Would be cool if someone could give me feedback on this one, I used the JUNIT without assert Pattern because it's easy and fast to get it running in Eclipse, I could also have just defined a main method. By the way, I am assuming rand5 gives values 0-4, adding 1 would make it 1-5, same with rand7... So the discussion should be on the solution, it's distribution, not on wether it goes from 0-4 or 1-5...

package random;

import java.util.Random;

import org.junit.Test;

public class RandomTest {


    @Test
    public void testName() throws Exception {
        long times = 100000000;
        int indexes[] = new int[7];
        for(int i = 0; i < times; i++) {
            int rand7 = rand7();
            indexes[rand7]++;
        }

        for(int i = 0; i < 7; i++)
            System.out.println("Value " + i + ": " + indexes[i]);
    }


    public int rand7() {
        return (rand5() + rand5() + rand5() + rand5() + rand5() + rand5() + rand5()) % 7;
    }


    public int rand5() {
        return new Random().nextInt(5);
    }


}

When I run it, I get this result:

Value 0: 14308087
Value 1: 14298303
Value 2: 14279731
Value 3: 14262533
Value 4: 14269749
Value 5: 14277560
Value 6: 14304037

This seems like a very fair distribution, doesn't it?

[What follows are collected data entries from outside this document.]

(** X15: the name of the backing object tells the size and the process id,
    as the 32-bit number [Create] prints, apart from any other: two arenas
    get one name only if they have the same size and the same printed id. *)
Lemma file_mapping_name_inj size pid size' pid' :
  file_mapping_name size pid = file_mapping_name size' pid' →
  size = size' ∧ to_unsigned pid = to_unsigned pid'.
Proof.
  unfold file_mapping_name. intros H.
  apply (inj (String.app _)) in H.
  apply append_underscore_inj in H as [Hs Hp]; try apply pretty_no_underscore.
  split; by apply (inj pretty).
Qed.

Section ArenaFacts.
Context {K : Kernel}.

Implicit Types (w : World) (a : MemoryArena) (v : View) (this : nat).

(** ** One call at a time *)

Lemma CreateViewPtr_eq this a offset size writable executable fixed_address w :
  heap w !! this = Some a →
  CreateViewPtr this offset size writable executable fixed_address w =
    let r := sys_mmap fixed_address size (view_prot writable executable)
               (view_flags fixed_address) (m_shmem_fd a) (to_off64 offset) (kern w) in
    let w1 := logged w r.2
                (Mmap fixed_address size (view_prot writable executable)
                   (view_flags fixed_address) (m_shmem_fd a) (to_off64 offset) r.1) in
    if r.1 =? MAP_FAILED then Returns nullptr w1
    else Returns r.1 (with_arena w1 this (counting a ((m_num_views a + 1) mod 2 ^ 64))).
Proof.
  intros Ha. unfold CreateViewPtr, bind, load, mmap64, mmap, syscall_step.
  rewrite Ha. cbn.
  destruct (_ =? MAP_FAILED); [reflexivity|].
  unfold fetch_add, bind, load, store, ret. cbn. rewrite Ha. reflexivity.
Qed.

Lemma ReleaseViewPtr_eq this address size w :
  ReleaseViewPtr this address size w =
    let r := sys_munmap address size (kern w) in
    let w1 := logged w r.2 (Munmap address size r.1) in
    if 0 <=? r.1 then
      match heap w !! this with
      | Some a =>
          let w2 := with_arena w1 this (counting a ((m_num_views a - 1) mod 2 ^ 64)) in
          if 0 <? m_num_views a then Returns true w2 else Panics "prev_count > 0" w2
      | None => Undefined
      end
    else Returns false w1.
Proof.
  unfold ReleaseViewPtr, bind, munmap, syscall_step. cbn.
  destruct (0 <=? _); cbn; [|reflexivity].
  unfold fetch_sub, bind, load, store, ret, Assert, Panic. cbn.
  destruct (heap w !! this) as [a|]; [|reflexivity]. cbn.
  destruct (0 <? m_num_views a); reflexivity.
Qed.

If I add rand5() less or more times (where the amount of times is not divisible by 7), the distribution clearly shows offsets. For instance, adding rand5() 3 times:

Value 0: 15199685
Value 1: 14402429
Value 2: 12795649
Value 3: 12796957
Value 4: 14402252
Value 5: 15202778
Value 6: 15200250

So, this would lead to the following:

public int rand(int range) {
    int randomValue = 0;
    for(int i = 0; i < range; i++) {
        randomValue += rand5();
    }
    return randomValue % range;

}

And then, I could go further:

public static final int ORIGN_RANGE = 5;
public static final int DEST_RANGE  = 7;

@Test
public void testName() throws Exception {
    long times = 100000000;
    int indexes[] = new int[DEST_RANGE];
    for(int i = 0; i < times; i++) {
        int rand7 = convertRand(DEST_RANGE, ORIGN_RANGE);
        indexes[rand7]++;
    }

    for(int i = 0; i < DEST_RANGE; i++)
        System.out.println("Value " + i + ": " + indexes[i]);
}


public int convertRand(int destRange, int originRange) {
    int randomValue = 0;
    for(int i = 0; i < destRange; i++) {
        randomValue += rand(originRange);
    }
    return randomValue % destRange;

}


public int rand(int range) {
    return new Random().nextInt(range);
}

I tried this replacing the destRange and originRange with various values (even 7 for ORIGIN and 13 for DEST), and I get this distribution:

Value 0: 7713763
Value 1: 7706552
Value 2: 7694697
Value 3: 7695319
Value 4: 7688617
Value 5: 7681691
Value 6: 7674798
Value 7: 7680348
Value 8: 7685286
Value 9: 7683943
Value 10: 7690283
Value 11: 7699142
Value 12: 7705561

What I can conclude from here is that you can change any random to anyother by suming the origin random "destination" times. This will get a kind of gaussian distribution (being the middle values more likely, and the edge values more uncommon). However, the modulus of destination seems to distribute itself evenly across this gaussian distribution... It would be great to have feedback from a mathematician...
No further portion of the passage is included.